Я положил мясо на сковородку, которая недовольно зашипела, исторгая из себя горячие брызги жира. Баранину всегда лучше жарить на собственном жиру, чтобы она была сочной и нежной. Но это мясо не будет нежным, так как оно окоченело.
- Я ходил сегодня наверх, в деревню. Там ждут нашего появления, спрашивают о твоих друзьях.
- А что именно?
- Как они выглядят, сколько их, какое у них настроение? Всё спрашивают. Даже спрашивают их сны. Ты знаешь их сны?
- Да сынок, знаю, ничего в них нет. Пустые сны, мертвые, даже души не появляются.
- Плохо, если души не появляются. Ты поможешь им?
- Конечно, я же проводник. Я обязан им помочь, иначе нельзя, иначе у них будут мертвые сны, а это обидно, если у человека мертвые сны, о которых ты поминаешь в своей молитве.

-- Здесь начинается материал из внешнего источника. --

(** [vec]: a block for the vector; [heap]: memory for its elements.  A negative count is
    converted to [size_t] and exceeds [max_size()]: [resize] throws [length_error]. *)
Definition deserialize (vec heap : bool) (buf : list Z) (s : Signal) : result (ErrCode * Signal) :=
  '(_, p) ← deref_and_incr 1 buf;
  '(ty, p) ← deref_and_incr 1 p;
  '(code, p) ← deref_and_incr 4 p;
  '(sty, p) ← deref_and_incr 4 p;
  '(handle, p) ← deref_and_incr 8 p;
  '(duration, p) ← deref_and_incr 8 p;
  '(app, p) ← read_cstr p;
  '(scen, p) ← read_cstr p;
  '(num, p) ← deref_and_incr 4 p;
  '(properties, p) ← deref_and_incr 4 p;
  '(pid, p) ← deref_and_incr 4 p;
  '(tid, p) ← deref_and_incr 4 p;
  let s := mkSignal (mkMessage handle duration properties pid tid ty)
             (wrap_u 32 code) (wrap_u 32 sty) app scen num (mListArgs s) in
  if negb vec then Ok (RC_MEMORY_POOL_BLOCK_RETRIEVAL_FAILURE, s) else
  if num <? 0 then Ok (RC_REQUEST_DESERIALIZATION_FAILURE, setList (Some []) s) else
  if negb heap && (0 <? num)
  then Ok (RC_MEMORY_POOL_BLOCK_RETRIEVAL_FAILURE, setList (Some []) s) else
  args ← read_args (Z.to_nat num) p;
  Ok (RC_SUCCESS, setList (Some args) s).

(** [cleanUpSignal] reads [mListArgs]; the result says whether it freed a vector. *)
Definition cleanUpSignal (s : Signal) : result bool :=
  p ← getListArgs s; Ok (bool_decide (is_Some p)).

Я подал сыну мясо - настоящее, жесткое, которое не разгрызть, которое так и тает во рту, словно лед. Он взял руками и начал есть, не замечая вкуса. Ему было всё равно, что есть, лишь бы не мешали думать. А я смотрел в его мысли, и видел их чистоту, невинность их построения, звучащих, словно песня одинокого рыбака, вышедшего в море, наедине с лодкой. Его мысли зазвучали нежной струной, словно окутывая меня плачем флейты пастуха, разлученного с любимой. Я смотрел его мысли, понимая, - они несбыточны, - в них он полностью открыт перед опасностями внешнего мира, и только я стою на страже покойного течения его мыслей.
- Какой дивный был день, папа.
- Да сын?
- Он был удивительно нежным, каким-то воздушно приятным, с бархатным снегом.
- Да, сынок, он был таким.
- Ты помнишь, я говорил тебе, что был наверху, в селении.
- Да сынок.
- Так вот, там паслись гуси Рябчика. Ты помнишь Рябчика?
- Да сынок.
- Он удивительный, правда?
- Да сынок.
- Он пас гусей! Ты представляешь, он пас гусей!
- Да сынок.
Сын думал, позволив увидеть его мысли, чистые как горная вода, стекающая сквозь ложбинки человеческой судьбы. Вот пролетела серая тучка, над дивным садом его мыслей, затемняя от моего взора дальние уголки.
- Что случилось сын, ты не хочешь, чтобы я что-то увидел?
- Да папа.
- Почему ты не хочешь этого? Стесняешься моего взгляда?
- Да папа.
- Тебе страшно?
- Да папа.
- Ну ешь, ешь, еда помогает справиться со страхом.
- Да папа.
Я смотрел на своего сына, свою гордость, свою надежду, и понимал, он гораздо лучше меня, он именно тот, кто превзойдет меня, сменив меня.
Он чувствует, он понимает, он делает, он знает, он видит, он м…
- А еще я видел чудесный куст рябины, поваленный бурей. Он завял, с него давно улетели листья, и он лежал, прося меня дать ему капельку жизни.
- Ещё немного жизни…, дай мне…, мне так надо жить.
- Но ты поломан, ты завял, в твоих стеблях кончается влага.
- Но я так хочу насладиться ветром, мне ещё надо вырастить плоды, они такие красные, они будут моим продолжением.
Он ел второй кусок.
- Ты дал ему вторую жизнь?
- Нет папа, я дал возможность расти его плодам.
Так всё в нашем мире, когда-то ты должен уйти, оставив место для роста нового - потомства.
- Ты объяснил ему?
- Разумеется, и он все понял, - сын, мой сын встал, и стал кричать, о, как он кричал, горы содрогались от его крика. – Он все понял, он умер спокойно.
- Успокойся сын, они все так умирают.
Мой сын сел, взял третий кусок, улыбаясь улыбкой, в которой я видел себя - настолько лёгкая и приятная она была.
- Ты устал сын, тебе нужно поспать. Пойдем, я уложу тебя на свежую траву. Я постелил для тебя.
Он поднялся, смотря в сторону гор, и взор его сострадал горе. Он шел за мной, а я увидел его спину, мелькающую впереди меня. Какой он все-таки крепкий, мой сын.